Most spacecraft solar arrays open like a folding screen, snapping rigid panels into place. Roll-Out Solar Arrays do something different: they unspool from a tight cylinder, much like a tape measure unwinding from its case.

Quick facts

• What it is: A lightweight, flexible solar array (a structure that converts sunlight into electricity) that deploys by unrolling instead of unfolding.
• Who made it: Developed by Deployable Space Systems (DSS) with NASA Space Technology Mission Directorate funding starting in 2009; now produced by Redwire Space, which acquired DSS.
• Key advantage: Roughly 20 percent lighter and about one-fourth the stowed volume (packed-up size) compared with rigid arrays of equal power output.
• How it opens: Motor-free, driven by stored “strain energy” in two rolled composite booms.
• Demonstrator mass: 325 kg (717 lb).
• First flight test: Deployed, retracted, and jettisoned from the International Space Station in June 2017.

How it works

For launch, a ROSA wing is rolled up tightly. Its thin, flexible solar-cell blanket wraps around a central spindle (a rod that works like the core of a paper-towel roll) to form a compact cylinder. This sharply reduces both weight and the space it takes up inside the rocket.

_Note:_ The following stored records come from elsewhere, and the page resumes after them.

(** [int(s)] on a string; [None] stands for [ValueError]. *)
Variable py_int : string → option Z.

(** [Path(__file__).parents[1] / ".env"] *)
Variable default_env_path : string.

Definition int_of_str (s : string) : res Z :=
  match py_int s with
  | Some n => Ok n
  | None => Raise (mk_exc ValueError
              ("invalid literal for int() with base 10: '" +:+ s +:+ "'"))
  end.

(** [RedisConfig.__init__] *)
Definition RedisConfig_init (environ : gmap string string)
    (host_arg : option string) (port_arg : option Z) (password_arg : option string)
  : res RedisConfig :=
  let h := if truthy_str host_arg then default "" host_arg
           else os_getenv_default environ "REDIS_HOST" "localhost" in
  let p := if truthy_int port_arg then Ok (default 0 port_arg)
           else int_of_str (os_getenv_default environ "REDIS_PORT" "6379") in
  let pw := if truthy_str password_arg then password_arg
            else os_getenv environ "REDIS_PASSWORD" in
  match p with
  | Ok n => Ok (mk_config h n pw)
  | Raise e => Raise e
  end.

(** [RedisConfig.from_env]: the outcome and the environment it leaves. *)
Definition from_env (fs : gmap string fs_entry) (environ : gmap string string)
    (env_path : option string) : res RedisConfig * gmap string string :=
  let env_path := match env_path with
                  | None => default_env_path
                  | Some p => p
                  end in
  if negb (path_exists fs env_path) then
    (Raise (mk_exc FileNotFoundError (not_found_message env_path)), environ)
  else
    let environ' := load_dotenv fs env_path environ in
    (RedisConfig_init environ' None None None, environ').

To deploy, the array simply unrolls. Running along the two outer edges of the blanket are slender booms made of composite material (a strong, lightweight engineered material). While stowed, these booms are coiled. As they spring back from their coiled shape to a straight one, they release the elastic energy stored inside them, called strain energy. That stored energy alone pushes the whole array open, the way a coiled tape measure shoots outward when released.

The booms do two jobs at once: they are both the thing that opens the array and the main support arms that hold it rigid afterward. Because of this, ROSA needs no deployment motor and no complicated system of hinges. The result is a high-power wing that is mechanically simpler and far more compact than a traditional accordion-fold rigid panel array.

Why it matters

Every kilogram launched into space is expensive, and rocket interiors have limited room. By delivering more power per kilogram and per unit of packed-up volume, ROSA makes launches cheaper and more flexible, and it gives high-power missions in deep space or orbit the energy they need. The motor-free deployment also removes mechanical parts that could jam or fail.

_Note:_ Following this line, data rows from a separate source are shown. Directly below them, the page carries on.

(** * FARO document metadata: a shallow embedding of [faro/document_metadata.py]

    The module under study is the class [FARO_Document]: it asks an external
    parser for the text and the metadata dictionary of a file, preprocesses
    the text into line groups, resolves a handful of metadata attributes
    through fallback chains over the dictionary keys, and exposes them as an
    ordered dictionary.

    Modelling choices.
    - A Python [str] is a [string]; every character stands for the code
      point of the same number (code points from 256 on are not represented).
    - A value held by the metadata dictionary is a [value]: a scalar
      ([None], a [bool], an [int], a [str]) or a list of scalars.
    - The metadata dictionary is a [gmap string value]; only membership
      ([k in d]) and subscription ([d[k]]) are used by the code.
    - An object is a record of optional attributes: [None] is an attribute
      that was never assigned, which is what [getattr(self, name, None)]
      tests for.
    - Methods that assign attributes and may raise are computations in a
      state-and-exception monad in which the assignments made before an
      exception stay in the object, as they do in Python.
    - The three collaborators that live outside the file ([parse_file],
      [preprocess_text], [detect]) are a type class. *)

From Stdlib Require Import Ascii.
From stdpp Require Import gmap strings list fin_maps pretty.

(** ** Python strings *)

Module PyStr.

(** The line feed, written ["\n"] in the source. *)
Definition LF : ascii := ascii_of_nat 10.

(** [str.isspace] on one character, for the code points below 256:
    TAB, LF, VT, FF, CR, the four separators FS GS RS US, the space,
    NEL (133) and the no-break space (160). *)
Definition isspace (c : ascii) : bool :=
  let n := nat_of_ascii c in
  ((9 <=? n) && (n <=? 13)) || ((28 <=? n) && (n <=? 32))
  || (n =? 133) || (n =? 160).

(** The class [\w] of the [re] module on [str] patterns, for the code
    points below 256: the underscore and every alphanumeric character
    (ASCII letters and digits, the Latin-1 letters, the superscript
    digits and the vulgar fractions). *)
Definition isword (c : ascii) : bool :=
  let n := nat_of_ascii c in
  ((48 <=? n) && (n <=? 57)) || ((65 <=? n) && (n <=? 90)) || (n =? 95)
  || ((97 <=? n) && (n <=? 122))
  || (n =? 170) || (n =? 178) || (n =? 179) || (n =? 181)
  || (n =? 185) || (n =? 186) || ((188 <=? n) && (n <=? 190))
  || ((192 <=? n) && (n <=? 214)) || ((216 <=? n) && (n <=? 246))
  || ((248 <=? n) && (n <=? 255)).

(** Membership of a character in a string seen as a set of characters. *)
Fixpoint mem (c : ascii) (chars : string) : bool :=
  match chars with
  | EmptyString => false
  | String c' chars' => Ascii.eqb c c' || mem c chars'
  end.

Fixpoint lstrip_by (p : ascii → bool) (s : string) : string :=
  match s with
  | EmptyString => EmptyString
  | String c s' => if p c then lstrip_by p s' else s
  end.

Fixpoint rstrip_by (p : ascii → bool) (s : string) : string :=
  match s with
  | EmptyString => EmptyString
  | String c s' =>
      match rstrip_by p s' with
      | EmptyString => if p c then EmptyString else String c EmptyString
      | r => String c r
      end
  end.

(** [s.strip()]: leading and trailing whitespace removed. *)
Definition strip (s : string) : string :=
  rstrip_by isspace (lstrip_by isspace s).

(** [s.strip(chars)]: leading and trailing characters of [chars] removed. *)
Definition strip_chars (chars : string) (s : string) : string :=
  rstrip_by (λ c, mem c chars) (lstrip_by (λ c, mem c chars) s).

(** [s.split(sep)] for a separator of one character. The result is never
    empty: the empty string splits into one empty field. *)
Fixpoint split (sep : ascii) (s : string) : list string :=
  match s with
  | EmptyString => [EmptyString]
  | String c s' =>
      if Ascii.eqb c sep then EmptyString :: split sep s'
      else match split sep s' with
           | w :: ws => String c w :: ws
           | [] => [String c EmptyString]
           end
  end.

(** [s.split()]: the maximal runs of characters that are not whitespace. *)
Fixpoint split_ws (s : string) : list string :=
  match s with
  | EmptyString => []
  | String c s' =>
      if isspace c then split_ws s'
      else match s' with
           | EmptyString => [String c EmptyString]
           | String c' _ =>
               if isspace c' then String c EmptyString :: split_ws s'
               else match split_ws s' with
                    | w :: ws => String c w :: ws
                    | [] => [String c EmptyString]
                    end
           end
  end.

(** [re.sub("[^\w]", " ", s)]: every character outside [\w] becomes a
    space. *)
Fixpoint sub_nonword (s : string) : string :=
  match s with
  | EmptyString => EmptyString
  | String c s' =>
      String (if isword c then c else " "%char) (sub_nonword s')
  end.

(** [sep.join(l)] on a list of strings. *)
Definition join (sep : string) (l : list string) : string :=
  String.concat sep l.

(** ["{} {}".format(a, b)] on two strings. *)
Definition format2 (a b : string) : string := a +:+ " " +:+ b.

(** A string literal with line feeds: the lines joined by LF. *)
Definition unlines (l : list string) : string :=
  String.concat (String LF EmptyString) l.

End PyStr.

(** ** Python values, exceptions and outcomes *)

Inductive scalar : Type :=
  | SNone
  | SBool (b : bool)
  | SInt (n : Z)
  | SStr (s : string).

Inductive value : Type :=
  | VScalar (x : scalar)
  | VList (xs : list scalar).

Coercion VScalar : scalar >-> value.

Global Instance scalar_eq_dec : EqDecision scalar.
Proof. solve_decision. Defined.

Global Instance value_eq_dec : EqDecision value.
Proof. solve_decision. Defined.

One trade-off comes with that simplicity: because the booms power the deployment themselves, rather than a motor an operator can speed up or stop, the array opens at a pace set by the booms’ own mechanics. In exchange, the design is modular and scalable, spanning the small 2017 demonstrator up through much larger wings that all use the same core technology.

Where it is used

International Space Station (iROSA): Scaled-up roll-out wings, each about 63 ft by 20 ft (19 m by 6 m), now upgrade the station’s power. Rather than replacing the aging legacy arrays, each smaller new wing is mounted in front of a degraded older one, shading about half of it while the rest keeps producing. Each new wing generates more than 20 kW (up to about 28 kW when new). Six wings were installed via spacewalks across the CRS-22 (2021), CRS-26 (2022), and CRS-28 (2023) missions, with two final wings planned for fall 2026. Once all are in place, the station will have up to about 215 kW of power available, a 20 to 30 percent increase over the legacy arrays alone.

DART (Double Asteroid Redirection Test): NASA’s asteroid-deflection spacecraft, launched in November 2021, used ROSA to power its solar-electric propulsion on the way to the Didymos and Dimorphos system.

Lunar Gateway Power and Propulsion Element: Two ROSA wings, supplied by Redwire under prime contractor Maxar, are sized to generate about 60 kW using Z4J solar cells to power the future lunar station’s electric propulsion.

Ovzon-3: The first commercial geostationary (GEO) satellite to fly Redwire ROSA, launched January 3, 2024, with its two arrays deployed in orbit by January 10, 2024.